◆ **What the exercise asks**
Search the material for the word "None" and copy every line in which it occurs.

━━━━━ Source records ━━━━━

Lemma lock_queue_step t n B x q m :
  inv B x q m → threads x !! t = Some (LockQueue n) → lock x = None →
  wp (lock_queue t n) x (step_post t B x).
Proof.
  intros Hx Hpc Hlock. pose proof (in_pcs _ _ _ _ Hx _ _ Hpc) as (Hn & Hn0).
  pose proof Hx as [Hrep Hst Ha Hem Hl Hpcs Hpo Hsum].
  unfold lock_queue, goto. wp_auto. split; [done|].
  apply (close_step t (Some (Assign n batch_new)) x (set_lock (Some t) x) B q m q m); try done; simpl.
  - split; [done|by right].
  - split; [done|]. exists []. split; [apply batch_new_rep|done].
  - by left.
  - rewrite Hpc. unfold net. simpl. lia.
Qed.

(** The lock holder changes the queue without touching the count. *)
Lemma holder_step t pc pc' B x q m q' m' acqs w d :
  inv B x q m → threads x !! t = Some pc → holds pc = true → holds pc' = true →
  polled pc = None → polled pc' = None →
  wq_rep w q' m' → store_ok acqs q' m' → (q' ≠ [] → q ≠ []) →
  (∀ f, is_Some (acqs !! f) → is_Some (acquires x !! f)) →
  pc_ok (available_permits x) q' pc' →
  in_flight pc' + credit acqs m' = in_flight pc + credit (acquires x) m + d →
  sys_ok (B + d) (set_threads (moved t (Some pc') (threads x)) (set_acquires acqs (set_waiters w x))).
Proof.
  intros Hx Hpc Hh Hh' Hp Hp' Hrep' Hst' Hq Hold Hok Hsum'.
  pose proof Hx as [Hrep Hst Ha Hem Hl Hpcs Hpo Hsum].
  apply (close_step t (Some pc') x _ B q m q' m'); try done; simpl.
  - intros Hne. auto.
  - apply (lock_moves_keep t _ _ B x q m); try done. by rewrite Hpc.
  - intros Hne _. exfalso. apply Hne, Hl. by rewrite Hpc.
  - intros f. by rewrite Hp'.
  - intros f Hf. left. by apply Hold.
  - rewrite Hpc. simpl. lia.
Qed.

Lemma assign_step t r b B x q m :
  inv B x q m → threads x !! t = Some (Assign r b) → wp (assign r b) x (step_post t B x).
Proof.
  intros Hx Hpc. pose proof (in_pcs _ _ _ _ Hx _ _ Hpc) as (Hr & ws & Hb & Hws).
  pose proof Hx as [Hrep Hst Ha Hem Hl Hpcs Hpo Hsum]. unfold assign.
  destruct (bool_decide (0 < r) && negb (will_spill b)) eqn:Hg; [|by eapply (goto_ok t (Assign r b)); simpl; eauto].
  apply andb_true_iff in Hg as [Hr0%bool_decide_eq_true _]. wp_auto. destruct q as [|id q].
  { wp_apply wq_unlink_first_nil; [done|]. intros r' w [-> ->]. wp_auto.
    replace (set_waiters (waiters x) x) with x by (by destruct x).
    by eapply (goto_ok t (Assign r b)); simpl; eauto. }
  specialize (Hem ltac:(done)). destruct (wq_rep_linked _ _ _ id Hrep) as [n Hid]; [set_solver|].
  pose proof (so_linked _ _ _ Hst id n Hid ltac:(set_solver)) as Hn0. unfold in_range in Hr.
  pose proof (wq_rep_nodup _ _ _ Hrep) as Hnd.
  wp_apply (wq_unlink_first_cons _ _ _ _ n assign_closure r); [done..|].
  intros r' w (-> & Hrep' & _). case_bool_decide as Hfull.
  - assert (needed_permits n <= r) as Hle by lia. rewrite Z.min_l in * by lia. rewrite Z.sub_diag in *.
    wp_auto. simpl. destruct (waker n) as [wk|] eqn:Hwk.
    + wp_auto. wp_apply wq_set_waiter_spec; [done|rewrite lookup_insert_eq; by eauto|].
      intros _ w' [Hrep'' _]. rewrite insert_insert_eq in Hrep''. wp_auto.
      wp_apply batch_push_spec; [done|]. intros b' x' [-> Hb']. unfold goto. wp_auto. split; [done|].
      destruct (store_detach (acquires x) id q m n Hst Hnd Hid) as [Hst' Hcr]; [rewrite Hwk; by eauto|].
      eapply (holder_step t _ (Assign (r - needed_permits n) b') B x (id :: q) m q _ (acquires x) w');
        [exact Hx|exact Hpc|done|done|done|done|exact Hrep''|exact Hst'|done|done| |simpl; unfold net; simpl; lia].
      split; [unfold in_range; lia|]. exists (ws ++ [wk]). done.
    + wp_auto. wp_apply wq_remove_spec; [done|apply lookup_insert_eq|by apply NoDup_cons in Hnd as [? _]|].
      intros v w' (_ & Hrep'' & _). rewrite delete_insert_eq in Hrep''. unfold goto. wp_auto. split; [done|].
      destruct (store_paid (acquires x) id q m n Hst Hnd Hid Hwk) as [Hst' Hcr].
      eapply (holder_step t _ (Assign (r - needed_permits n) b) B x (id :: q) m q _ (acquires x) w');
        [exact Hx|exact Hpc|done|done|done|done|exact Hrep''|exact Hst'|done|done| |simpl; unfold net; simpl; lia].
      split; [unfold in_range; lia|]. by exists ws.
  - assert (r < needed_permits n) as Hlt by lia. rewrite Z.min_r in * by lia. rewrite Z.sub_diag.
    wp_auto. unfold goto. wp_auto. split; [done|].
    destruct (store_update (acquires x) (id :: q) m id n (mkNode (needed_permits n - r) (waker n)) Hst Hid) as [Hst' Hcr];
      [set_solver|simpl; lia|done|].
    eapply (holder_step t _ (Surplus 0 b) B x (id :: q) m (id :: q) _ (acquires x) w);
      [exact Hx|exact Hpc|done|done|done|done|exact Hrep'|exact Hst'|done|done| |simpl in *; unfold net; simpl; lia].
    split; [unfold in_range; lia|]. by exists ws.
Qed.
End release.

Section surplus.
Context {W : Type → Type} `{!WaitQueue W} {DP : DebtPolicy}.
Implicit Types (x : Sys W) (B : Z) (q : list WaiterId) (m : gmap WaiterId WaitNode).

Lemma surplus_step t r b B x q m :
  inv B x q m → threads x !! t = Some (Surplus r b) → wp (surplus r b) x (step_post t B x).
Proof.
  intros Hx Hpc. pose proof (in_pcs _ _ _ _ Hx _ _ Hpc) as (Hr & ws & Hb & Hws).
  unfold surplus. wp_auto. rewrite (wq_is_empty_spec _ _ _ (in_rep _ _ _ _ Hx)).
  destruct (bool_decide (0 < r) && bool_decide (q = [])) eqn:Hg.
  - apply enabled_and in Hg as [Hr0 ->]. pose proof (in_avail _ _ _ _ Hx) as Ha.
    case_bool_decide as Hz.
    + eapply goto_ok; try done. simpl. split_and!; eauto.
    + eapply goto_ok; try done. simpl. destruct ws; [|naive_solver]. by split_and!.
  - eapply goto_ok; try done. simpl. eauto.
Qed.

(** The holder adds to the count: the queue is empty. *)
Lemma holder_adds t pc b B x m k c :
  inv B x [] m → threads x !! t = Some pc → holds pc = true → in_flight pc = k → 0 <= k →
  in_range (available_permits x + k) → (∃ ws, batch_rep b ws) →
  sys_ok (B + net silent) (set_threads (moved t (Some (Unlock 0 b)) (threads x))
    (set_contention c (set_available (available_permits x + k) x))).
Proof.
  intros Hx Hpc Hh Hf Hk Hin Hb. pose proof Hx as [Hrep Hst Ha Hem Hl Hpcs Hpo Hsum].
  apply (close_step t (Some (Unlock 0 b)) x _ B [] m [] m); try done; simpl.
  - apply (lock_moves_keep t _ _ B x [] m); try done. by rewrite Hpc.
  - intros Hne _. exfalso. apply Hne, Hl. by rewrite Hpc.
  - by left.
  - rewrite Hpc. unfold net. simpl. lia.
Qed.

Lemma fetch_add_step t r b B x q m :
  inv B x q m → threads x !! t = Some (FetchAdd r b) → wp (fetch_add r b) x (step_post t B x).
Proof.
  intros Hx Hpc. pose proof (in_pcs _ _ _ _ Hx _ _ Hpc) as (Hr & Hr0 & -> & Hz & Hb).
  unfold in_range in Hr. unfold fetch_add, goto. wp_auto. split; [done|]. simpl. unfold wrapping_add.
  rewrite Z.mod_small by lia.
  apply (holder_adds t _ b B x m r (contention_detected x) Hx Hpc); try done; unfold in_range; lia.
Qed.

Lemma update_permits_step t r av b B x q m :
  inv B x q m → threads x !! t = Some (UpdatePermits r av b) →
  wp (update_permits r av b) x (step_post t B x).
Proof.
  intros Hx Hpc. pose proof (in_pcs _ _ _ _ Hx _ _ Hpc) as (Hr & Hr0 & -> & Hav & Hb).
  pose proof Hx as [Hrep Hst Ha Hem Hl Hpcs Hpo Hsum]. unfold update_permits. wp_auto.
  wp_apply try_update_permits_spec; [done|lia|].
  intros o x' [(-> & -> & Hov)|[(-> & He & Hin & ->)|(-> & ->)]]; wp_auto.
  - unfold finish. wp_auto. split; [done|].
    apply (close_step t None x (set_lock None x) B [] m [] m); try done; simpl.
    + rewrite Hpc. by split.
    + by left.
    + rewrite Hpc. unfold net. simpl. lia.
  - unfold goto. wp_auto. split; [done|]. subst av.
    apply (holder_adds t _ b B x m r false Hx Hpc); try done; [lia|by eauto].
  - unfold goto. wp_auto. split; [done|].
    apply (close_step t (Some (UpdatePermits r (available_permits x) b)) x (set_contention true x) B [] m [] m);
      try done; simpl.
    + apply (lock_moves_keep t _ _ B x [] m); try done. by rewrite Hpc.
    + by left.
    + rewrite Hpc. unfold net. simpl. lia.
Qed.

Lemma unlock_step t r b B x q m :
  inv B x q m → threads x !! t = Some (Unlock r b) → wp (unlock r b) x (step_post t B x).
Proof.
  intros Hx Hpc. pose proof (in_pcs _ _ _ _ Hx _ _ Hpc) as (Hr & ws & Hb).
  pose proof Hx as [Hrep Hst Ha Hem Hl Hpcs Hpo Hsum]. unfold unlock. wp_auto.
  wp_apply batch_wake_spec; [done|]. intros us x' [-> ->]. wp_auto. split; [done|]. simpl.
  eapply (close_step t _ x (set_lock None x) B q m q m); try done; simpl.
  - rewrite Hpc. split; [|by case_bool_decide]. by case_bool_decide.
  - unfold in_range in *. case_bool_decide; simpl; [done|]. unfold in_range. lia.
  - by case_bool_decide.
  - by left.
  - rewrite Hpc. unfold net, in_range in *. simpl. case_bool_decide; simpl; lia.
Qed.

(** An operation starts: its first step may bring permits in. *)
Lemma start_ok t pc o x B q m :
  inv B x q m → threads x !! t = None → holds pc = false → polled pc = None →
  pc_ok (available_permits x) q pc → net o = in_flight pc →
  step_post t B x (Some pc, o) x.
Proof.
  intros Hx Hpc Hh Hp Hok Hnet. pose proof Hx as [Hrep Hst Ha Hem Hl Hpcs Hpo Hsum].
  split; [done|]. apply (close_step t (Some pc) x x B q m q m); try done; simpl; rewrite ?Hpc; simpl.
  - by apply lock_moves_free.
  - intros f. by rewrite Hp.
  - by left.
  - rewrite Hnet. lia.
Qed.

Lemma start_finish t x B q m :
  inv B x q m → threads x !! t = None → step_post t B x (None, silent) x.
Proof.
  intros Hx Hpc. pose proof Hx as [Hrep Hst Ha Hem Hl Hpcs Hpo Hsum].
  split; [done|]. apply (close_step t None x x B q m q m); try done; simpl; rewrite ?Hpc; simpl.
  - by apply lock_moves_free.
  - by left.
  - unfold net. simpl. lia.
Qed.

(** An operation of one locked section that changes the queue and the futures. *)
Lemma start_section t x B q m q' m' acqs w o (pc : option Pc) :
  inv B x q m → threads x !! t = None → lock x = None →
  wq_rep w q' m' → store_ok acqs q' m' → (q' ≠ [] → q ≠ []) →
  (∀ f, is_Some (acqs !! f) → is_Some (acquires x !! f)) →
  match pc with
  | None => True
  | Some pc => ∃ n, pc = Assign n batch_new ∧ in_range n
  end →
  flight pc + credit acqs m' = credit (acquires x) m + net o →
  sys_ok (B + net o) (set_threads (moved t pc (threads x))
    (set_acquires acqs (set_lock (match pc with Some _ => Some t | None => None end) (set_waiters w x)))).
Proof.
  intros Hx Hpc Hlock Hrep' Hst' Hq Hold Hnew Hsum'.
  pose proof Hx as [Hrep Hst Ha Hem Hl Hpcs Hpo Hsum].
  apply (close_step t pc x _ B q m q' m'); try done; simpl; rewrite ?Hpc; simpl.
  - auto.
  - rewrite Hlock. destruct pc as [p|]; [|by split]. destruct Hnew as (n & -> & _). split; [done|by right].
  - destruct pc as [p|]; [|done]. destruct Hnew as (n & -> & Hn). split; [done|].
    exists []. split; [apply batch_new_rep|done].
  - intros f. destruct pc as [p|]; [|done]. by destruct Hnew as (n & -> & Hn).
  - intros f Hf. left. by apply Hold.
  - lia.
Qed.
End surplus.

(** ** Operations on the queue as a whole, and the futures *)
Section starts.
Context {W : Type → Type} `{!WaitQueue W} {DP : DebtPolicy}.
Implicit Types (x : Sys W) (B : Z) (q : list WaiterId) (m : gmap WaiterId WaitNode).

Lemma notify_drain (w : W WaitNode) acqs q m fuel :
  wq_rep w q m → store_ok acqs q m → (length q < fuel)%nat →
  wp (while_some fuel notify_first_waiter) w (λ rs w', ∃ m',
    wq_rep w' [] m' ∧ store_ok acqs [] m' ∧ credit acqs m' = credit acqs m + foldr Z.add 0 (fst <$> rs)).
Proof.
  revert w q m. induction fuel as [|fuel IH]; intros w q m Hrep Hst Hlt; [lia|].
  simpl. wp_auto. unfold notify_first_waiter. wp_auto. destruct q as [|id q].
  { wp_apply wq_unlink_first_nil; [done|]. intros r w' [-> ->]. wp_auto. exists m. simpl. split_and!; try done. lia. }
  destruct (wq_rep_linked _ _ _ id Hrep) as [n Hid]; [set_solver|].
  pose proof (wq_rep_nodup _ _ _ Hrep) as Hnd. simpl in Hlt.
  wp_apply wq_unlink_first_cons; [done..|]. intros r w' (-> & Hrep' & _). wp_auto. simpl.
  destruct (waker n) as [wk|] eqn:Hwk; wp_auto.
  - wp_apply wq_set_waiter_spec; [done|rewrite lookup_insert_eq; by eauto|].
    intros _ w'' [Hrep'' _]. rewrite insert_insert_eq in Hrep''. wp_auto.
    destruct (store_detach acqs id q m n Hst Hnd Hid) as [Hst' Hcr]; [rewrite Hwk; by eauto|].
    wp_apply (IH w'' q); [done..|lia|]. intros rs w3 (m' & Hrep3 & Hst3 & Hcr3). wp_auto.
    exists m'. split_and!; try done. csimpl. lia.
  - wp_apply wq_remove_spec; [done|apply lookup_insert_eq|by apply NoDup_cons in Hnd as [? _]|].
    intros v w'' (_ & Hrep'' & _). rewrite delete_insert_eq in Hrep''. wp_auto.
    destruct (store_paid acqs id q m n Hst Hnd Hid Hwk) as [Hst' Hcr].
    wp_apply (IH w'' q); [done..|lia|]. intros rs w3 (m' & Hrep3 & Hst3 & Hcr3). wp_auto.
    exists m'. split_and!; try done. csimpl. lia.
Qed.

━━━━━

◆ **Problem solution**
  inv B x q m → threads x !! t = Some (LockQueue n) → lock x = None →
  polled pc = None → polled pc' = None →
    apply (close_step t None x (set_lock None x) B [] m [] m); try done; simpl.
  eapply (close_step t _ x (set_lock None x) B q m q m); try done; simpl.
  inv B x q m → threads x !! t = None → holds pc = false → polled pc = None →
  inv B x q m → threads x !! t = None → step_post t B x (None, silent) x.
  split; [done|]. apply (close_step t None x x B q m q m); try done; simpl; rewrite ?Hpc; simpl.
  inv B x q m → threads x !! t = None → lock x = None →
  | None => True
    (set_acquires acqs (set_lock (match pc with Some _ => Some t | None => None end) (set_waiters w x)))).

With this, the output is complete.